Frontal Lobe Dysfunction in Unilateral Lenticulostriate Infarcts: Prominent Role of Cortical Lesions

Author Affiliations

From the Departments of Neurology (Drs Godefroy, Leys, and Destée), Neurological Rehabilitation (Dr Rousseaux), and Neuroradiology (Dr Pruvo), University Hospital, Lille, France; and Department of Neurology, Free University Hospital, Amsterdam, the Netherlands (Dr Scheltens).

Arch Neurol. 1992;49(12):1285-1289. doi:10.1001/archneur.1992.00530360087023

• Most studies on frontal lobe dysfunction (FLD) in patients with striatal lesions did not consider possible associated cortical lesions not seen on computed tomographic scans. To determine the possible role of such cortical lesions, we assessed FLD in 10 patients with unilateral lenticulostriate infarct on computed tomographic scans. Magnetic resonance imaging revealed an associated cortical infarct not seen on computed tomographic scans in four patients.
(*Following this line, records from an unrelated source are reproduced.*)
(** Every hitbox a successful attack appends lies beside its owner and
    does not overlap the owner's rectangle, the brawler's special, which is
    centred on the brawler, excepted. *)
Theorem melee_hitbox_beside_owner (v : Variant) (s : Side) (now : Z)
    (c : Fighter) :
  0 <= rw (rect c) ->
  ~ (v = SpecialV /\ cls c = Brawler) ->
  exists new,
    active_attacks (fst (attack v s now c)) = active_attacks c ++ new /\
    Forall (fun h => R.colliderect (hb_rect h)
                       (rect (fst (attack v s now c))) = false) new.
Proof.
  intros Hw N.
  assert (R6 := py_int_nonneg (inject_Z (R.width (rect c)) * 0.6)).
  assert (R9 := py_int_nonneg (inject_Z (R.width (rect c)) * 0.9)).
  assert (R7 := py_int_nonneg (inject_Z (R.width (rect c)) * 0.7)).
  assert (Q : forall k : Q, (0 <= k)%Q ->
                (0 <= inject_Z (R.width (rect c)) * k)%Q).
  { intros k Hk. apply Qmult_le_0_compat; [|exact Hk].
    change 0%Q with (inject_Z 0). rewrite <- Zle_Qle. exact Hw. }
  assert (P6 : (0 <= 0.6)%Q) by discriminate.
  assert (P9 : (0 <= 0.9)%Q) by discriminate.
  assert (P7 : (0 <= 0.7)%Q) by discriminate.
  specialize (R6 (Q _ P6)). specialize (R9 (Q _ P9)).
  specialize (R7 (Q _ P7)). clear Q P6 P9 P7.
  destruct c as [k r vx vy sp js og fc pc wt aa lt cd st a1 a2 cs].
  cbn [rect cls] in *. unfold_attacks. cbn [cls].
  destruct v, k; try (exfalso; apply N; now split);
    cbn [last_attack_time attack_cooldown];
    (match goal with |- context [if ?b then _ else _] => destruct b end;
     [cbn [fst active_attacks]; exists []; split;
        [symmetry; apply app_nil_r|apply Forall_nil] | ]);
    unfold trigger_attack_anim, trigger_special_anim, append_attack,
      Boxer_punch, front_rect;
    cbn -[R.colliderect R.right R.left R.centery R.top R.height Z.mul
          Z.add Z.sub Z.eqb];
    destruct (fc =? 1);
    cbn -[R.colliderect R.right R.left R.centery R.top R.height Z.mul
          Z.add Z.sub];
    try (destruct a1); try (destruct a2);
    cbn -[R.colliderect R.right R.left R.centery R.top R.height Z.mul
          Z.add Z.sub];
    rewrite <- ?app_assoc;
    first [ exists []; split; [symmetry; apply app_nil_r|apply Forall_nil]
          | eexists; split; [reflexivity|];
            repeat (apply Forall_cons;
                    [first [apply right_clear | apply left_clear];
                     cbn [rw R.move_x]; lia|]);
            apply Forall_nil ].
Qed.

Lemma melee_hitbox_beside_owner_witness :
  exists new,
    active_attacks (fst (attack SpecialV Player 1000 (fighter_at Ninja 250 440)))
      = active_attacks (fighter_at Ninja 250 440) ++ new /\
    Forall (fun h => R.colliderect (hb_rect h)
                       (rect (fst (attack SpecialV Player 1000
                                     (fighter_at Ninja 250 440)))) = false)
      new.
Proof.
  apply (melee_hitbox_beside_owner SpecialV Player 1000
           (fighter_at Ninja 250 440));
    [vm_compute; discriminate | intros [_ H]; discriminate].
Defined.

(** An attack that returns a projectile is a special of the mage, the
    archer, the robot or the gunner, or the gunner's light attack, never a
    heavy attack (whose result the main loop drops).  The projectile is
    alive, owned by the attacker, starts wholly on the side the attacker
    faces, and flies that way. *)
Theorem projectile_spawn (v : Variant) (s : Side) (now : Z) (c : Fighter)
    (p : Projectile) :
  facing c = 1 \/ facing c = -1 ->
  snd (attack v s now c) = Proj p ->
  v <> Heavy /\
  ((v = SpecialV /\
    (cls c = Mage \/ cls c = Archer \/ cls c = Robot \/ cls c = Gunner)) \/
   (v = Light /\ cls c = Gunner)) /\
  p_owner p = s /\ p_alive p = true /\
  active_attacks (fst (attack v s now c)) = active_attacks c /\
  (facing c = 1 ->
     R.centerx (rect c) < R.left (p_rect p) /\ (0 < p_vel_x p)%Q) /\
  (facing c = -1 ->
     R.right (p_rect p) < R.centerx (rect c) /\ (p_vel_x p < 0)%Q).
Proof.
  intros F H.
  destruct c as [k r vx vy sp js og fc pc wt aa lt cd st a1 a2 cs].
  cbn [facing cls rect active_attacks] in *. unfold_attacks. cbn [cls] in H.
  cbn [cls].
  destruct v, k; cbn [last_attack_time attack_cooldown] in *;
    match type of H with context [if ?b then _ else _] => destruct b end;
    unfold trigger_attack_anim, trigger_special_anim in H;
    cbn in H; try discriminate;
    try (destruct a1; discriminate); try (destruct a2; discriminate);
    injection H as <-;
    (split; [discriminate|]);
    (split; [first [left; split; [reflexivity|]; tauto
                   | right; split; reflexivity]|]);
    (split; [reflexivity|]); (split; [reflexivity|]);
    (split; [reflexivity|]);
    unfold R.centerx, R.left, R.right; cbn;
    destruct F as [-> | ->]; cbn; split; intros E; try discriminate;
    (split; [lia|reflexivity]).
Qed.

Lemma projectile_spawn_witness :
  let c := fighter_at Gunner 250 440 in
  let p := new_projectile (250 + 32 + 28) (440 + 40 - 6) 16 (-1) Player
             14 16 12 in
  SpecialV <> Heavy /\
  ((SpecialV = SpecialV /\
    (cls c = Mage \/ cls c = Archer \/ cls c = Robot \/ cls c = Gunner)) \/
   (SpecialV = Light /\ cls c = Gunner)) /\
  p_owner p = Player /\ p_alive p = true /\
  active_attacks (fst (attack SpecialV Player 1000 c)) = active_attacks c /\
  (facing c = 1 ->
     R.centerx (rect c) < R.left (p_rect p) /\ (0 < p_vel_x p)%Q) /\
  (facing c = -1 ->
     R.right (p_rect p) < R.centerx (rect c) /\ (p_vel_x p < 0)%Q).
Proof.
  apply (projectile_spawn SpecialV Player 1000 (fighter_at Gunner 250 440));
    [left; reflexivity | reflexivity].
Defined.

(** ** The collision loops *)

Lemma connects_receive_hit a d b src target :
  connects a (receive_hit d b src target) = connects a target.
Proof. reflexivity. Qed.

(** The hitbox loop: the target's percent goes up by the damage of the
    hitboxes that overlap it while alive, each counted once; these
    hitboxes come out dead, the others as they were; and the target's
    rectangle, stocks and own hitboxes are untouched. *)
Theorem hit_loop_accounting (owner : Fighter) (atks : list Hitbox)
    (target : Fighter) :
  let target' := fst (hit_loop owner atks target) in
  (percent target'
   == percent target + inject_Z (connecting_damage atks target))%Q /\
  snd (hit_loop owner atks target)
    = map (fun a => if connects a target then kill a else a) atks /\
  rect target' = rect target /\ stocks target' = stocks target /\
  active_attacks target' = active_attacks target.
Proof.
  cbn zeta. revert target.
  induction atks as [|a atks IH]; intros target; cbn [hit_loop].
  - unfold connecting_damage. cbn. repeat split. ring.
  - unfold connecting_damage. cbn [filter].
    destruct (connects a target) eqn:C.
    + specialize (IH (receive_hit (inject_Z (hb_damage a))
                        (inject_Z (hb_knockback a)) owner target)).
      destruct (hit_loop owner atks _) as [t rest]. cbn [fst snd] in *.
      destruct IH as (I1 & I2 & I3 & I4 & I5).
      split; [|split; [|split; [|split]]]; try assumption.
      * rewrite I1, receive_hit_percent. unfold connecting_damage.
        cbn [map fold_right]. rewrite inject_Z_plus.
        assert (E : filter (fun a0 => connects a0
                      (receive_hit (inject_Z (hb_damage a))
                         (inject_Z (hb_knockback a)) owner target)) atks
                    = filter (fun a0 => connects a0 target) atks)
          by reflexivity.
        rewrite E. ring.
      * cbn [map]. rewrite C. f_equal. exact I2.
    + specialize (IH target).
      destruct (hit_loop owner atks target) as [t rest]. cbn [fst snd] in *.
      destruct IH as (I1 & I2 & I3 & I4 & I5).
      split; [exact I1|]. split; [|now repeat split].
      cbn [map]. rewrite C. f_equal. exact I2.
Qed.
Using a battery of neuropsychological tests sensitive to FLD, we found that (1) the crossed tapping test was the only FLD test significantly disturbed in patients with pure unilateral lenticulostriate infarcts, (2) FLD was only present in patients with associated cortical infarct, and (3) caudate lesions only account for the number of echopraxic errors in the crossed tapping test. We conclude that unilateral isolated lenticulostriate infarcts might not lead to FLD, even though they may disturb the development of strategies involved in motor procedural learning.